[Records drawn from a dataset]
Lemma applied_insert m k v g g1 g2 :
  m !! k = None → applied m g g1 → applied {[k := v]} g1 g2 →
  applied (<[k := v]> m) g g2.
Proof.
  intros Hk [H1 H2 H3 H4 H5 H6 H7 H8 H9] [K1 K2 K3 K4 K5 K6 K7 K8 K9].
  split; try congruence.
  - rewrite K1, H1. destruct (decide (k = "import_prefix")) as [->|Hne].
    + by rewrite lookup_singleton_eq, lookup_insert_eq.
    + by rewrite lookup_singleton_ne, lookup_insert_ne.
  - rewrite K2, H2. destruct (decide (k = "import_path")) as [->|Hne].
    + by rewrite lookup_singleton_eq, lookup_insert_eq.
    + by rewrite lookup_singleton_ne, lookup_insert_ne.
  - rewrite K3, H3. unfold pathTypeOf. destruct (decide (k = "paths")) as [->|Hne].
    + rewrite lookup_singleton_eq, lookup_insert_eq, Hk. by repeat case_decide.
    + by rewrite lookup_singleton_ne, lookup_insert_ne.
  - intros n. rewrite K4, H4. destruct (decide (k = String "M" n)) as [->|Hne].
    + by rewrite lookup_singleton_eq, lookup_insert_eq.
    + by rewrite lookup_singleton_ne, lookup_insert_ne.
Qed.
(** X7: a reader given no static address (or an empty one) is built by
    one scan.  When probe [i] is the first whose page matches the tag,
    the reader holds [base.i] after [i + 1] probes; when all 256 probes
    are passed over, construction raises [RuntimeError]. *)
Theorem scan_construction : forall tag base tr,
  let w0 := push (Log INFO "Searching for IP address.")
              {| reader := initial_reader tag base None; trace := tr |} in
  let outcome j := requests_get (S (List.length tr) + j)%nat (probe_url base j) (Some 2) in
  SolarReader_init tag base (Some "") tr = SolarReader_init tag base None tr /\
  (forall i, (i < 256)%nat ->
     forallb (fun j => probe_miss tag (outcome j)) (seq 0 i) = true ->
     probe_hit tag (outcome i) = true ->
     SolarReader_init tag base None tr =
     (Ok tt,
      push (Log INFO ("Found solar device at IP address " ++ candidate base i))
        (with_ip (candidate base i)
           (extend (rev (map (probe_event base) (seq 0 (S i)))) w0)))) /\
  (forallb (fun j => probe_miss tag (outcome j)) (seq 0 256) = true ->
     SolarReader_init tag base None tr =
     (Raise (RuntimeError "Connection could not be established to solar device."),
      with_ip "" (extend (rev (map (probe_event base) (seq 0 256))) w0))).
Proof.
  intros tag base tr w0 outcome.
  assert (E : get_ip_address w0 = scan tag base (seq 0 256) w0)
    by exact (get_ip_address_scan_mode w0 eq_refl).
  split; [| split].
  - rewrite (SolarReader_init_scan_cases tag base (Some "") tr eq_refl),
      (SolarReader_init_scan_cases tag base None tr eq_refl).
    unfold initial_reader; reflexivity.
  - intros i Hi Hmiss Hhit.
    rewrite (SolarReader_init_scan_cases tag base None tr eq_refl); fold w0.
    rewrite E, (scan_first_hit tag base (n := 256) 0 w0 (i := i) Hi Hmiss Hhit).
    cbn [Nat.add]; rewrite nonempty_candidate; reflexivity.
  - intros Hmiss.
    rewrite (SolarReader_init_scan_cases tag base None tr eq_refl); fold w0.
    rewrite E, (scan_all_miss tag base 256 0 w0 Hmiss); reflexivity.
Qed.

(** X8: a reader that [__init__] returns holds a non-empty address, the
    tag and range it was given, and the mode its static address decides;
    in static mode the address is the given one, in scan mode it is a
    candidate [base.i] with [i < 256]. *)
Theorem construction_postcondition : forall tag base static_ip tr w,
  SolarReader_init tag base static_ip tr = (Ok tt, w) ->
  addressed (reader w) /\
  same_config (initial_reader tag base static_ip) (reader w) /\
  (_using_static_ip (reader w) = true ->
   _ip_address (reader w) = _ip_address (initial_reader tag base static_ip)) /\
  (_using_static_ip (reader w) = false ->
   exists i, (i < 256)%nat /\ _ip_address (reader w) = candidate base i).
Proof.
  intros tag base static_ip tr w H.
  destruct (match static_ip with Some ip => nonempty ip | None => false end) eqn:Hmode.
  - destruct static_ip as [ip |]; [| discriminate].
    rewrite (SolarReader_init_static_cases tag base ip tr Hmode) in H; cbv zeta in H.
    destruct (requests_get _ _ None) as [resp | e]; [| discriminate].
    destruct (status_code resp =? 200); [| discriminate].
    inversion H; subst; cbn [reader push].
    unfold addressed, same_config, initial_reader; cbn; rewrite Hmode.
    repeat split; try reflexivity; discriminate.
  - rewrite (SolarReader_init_scan_cases tag base static_ip tr Hmode) in H.
    set (w0 := push _ _) in H.
    assert (Hs : _using_static_ip (reader w0) = false) by exact Hmode.
    destruct (get_ip_address w0) as [[[ip |] | e] w1] eqn:S; try discriminate.
    destruct (nonempty ip) eqn:Hip; [| discriminate].
    destruct (get_ip_address_candidate w0 Hs S) as (i & Hi & Hcand).
    pose proof (get_ip_address_reader w0 S) as Hr.
    assert (Hrw : reader w =
                  {| _tag := tag; _base_ip_range := base;
                     _using_static_ip := false; _ip_address := ip |}).
    { inversion H; subst w; cbn [reader push with_ip]; rewrite Hr.
      subst w0; cbn [reader push initial_reader _tag _base_ip_range _using_static_ip].
      rewrite Hmode; reflexivity. }
    rewrite Hrw; unfold addressed, same_config, initial_reader.
    cbn [_ip_address _tag _base_ip_range _using_static_ip]; rewrite Hmode.
    split; [exact Hip | split; [repeat split | split; [discriminate |]]].
    intros _; exists i; split; [exact Hi | exact Hcand].
Qed.


(** *** The inverter count *)







(** *** One cycle of the main loop *)



Lemma reads_never_write_rows :
  emits not_row get_wh_production /\
  emits not_row get_mi_online /\
  emits not_row get_current_watt_production.
Proof.
  split; [| split].
  - apply emits_get_wh_production; intros; exact I.
  - apply emits_get_mi_online; intros; exact I.
  - apply emits_get_current_watt_production; intros; exact I.
Qed.

(** X11: the [try] block hands the sheet a row only after all three
    reads have returned, in the order energy, count, power, and then
    exactly the values read, of which energy and power are >= 0; when a
    read raises, no row is written in that cycle. *)
Theorem poll_writes_row_after_three_reads : forall w r w',
  poll w = (r, w') ->
  (exists wh w1 mis w2 watts w3,
     get_wh_production w = (Ok wh, w1) /\
     get_mi_online w1 = (Ok mis, w2) /\
     get_current_watt_production w2 = (Ok watts, w3) /\
     r = update_row (clock w3) wh mis watts /\
     w' = push (UpdateRow wh mis watts) w3 /\
     0 <= wh /\ num_ge0 watts = true) \/
  (exists e es, r = Raise e /\ trace w' = (es ++ trace w)%list /\ Forall not_row es).
Proof.
  intros w r w' H; unfold poll in H.
  destruct reads_never_write_rows as (Ewh & Emi & Ewatts).
  destruct (get_wh_production w) as [[wh | e] w1] eqn:G1.
  - destruct (Ewh _ _ _ G1) as (es1 & T1 & F1).
    rewrite (bind_ok _ _ _ G1) in H.
    destruct (get_mi_online w1) as [[mis | e] w2] eqn:G2.
    + destruct (Emi _ _ _ G2) as (es2 & T2 & F2).
      rewrite (bind_ok _ _ _ G2) in H.
      destruct (get_current_watt_production w2) as [[watts | e] w3] eqn:G3.
      * rewrite (bind_ok _ _ _ G3) in H; unfold sheet_update_row in H.
        inversion H; subst; left.
        exists wh, w1, mis, w2, watts, w3; repeat split; auto.
        -- unfold get_wh_production in G1.
           apply bind_ok_inv in G1; destruct G1 as (? & ? & _ & G1).
           apply bind_ok_inv in G1; destruct G1 as (? & ? & _ & G1).
           apply bind_ok_inv in G1; destruct G1 as (? & ? & _ & G1).
           apply wh_of_text_nonneg in G1; exact G1.
        -- unfold get_current_watt_production in G3.
           apply bind_ok_inv in G3; destruct G3 as (? & ? & _ & G3).
           apply bind_ok_inv in G3; destruct G3 as (? & ? & _ & G3).
           apply bind_ok_inv in G3; destruct G3 as (? & ? & _ & G3).
           apply watts_of_text_nonneg in G3; exact G3.
      * destruct (Ewatts _ _ _ G3) as (es3 & T3 & F3).
        rewrite (bind_raise _ _ _ G3) in H; inversion H; subst; right.
        exists e, (es3 ++ es2 ++ es1)%list; split; [reflexivity | split].
        -- rewrite T3, T2, T1, <- !app_assoc; reflexivity.
        -- repeat (apply Forall_app; split); assumption.
    + destruct (Emi _ _ _ G2) as (es2 & T2 & F2).
      rewrite (bind_raise _ _ _ G2) in H; inversion H; subst; right.
      exists e, (es2 ++ es1)%list; split; [reflexivity | split].
      * rewrite T2, T1, <- !app_assoc; reflexivity.
      * apply Forall_app; split; assumption.
  - destruct (Ewh _ _ _ G1) as (es1 & T1 & F1).
    rewrite (bind_raise _ _ _ G1) in H; inversion H; subst; right.
    exists e, es1; auto.
Qed.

→ **WHAT TO WORK ON**: The answer must be every line of the data that holds the word "Hhit".

→ **ANSWER SPACE**:
  - intros i Hi Hmiss Hhit.
    rewrite E, (scan_first_hit tag base (n := 256) 0 w0 (i := i) Hi Hmiss Hhit).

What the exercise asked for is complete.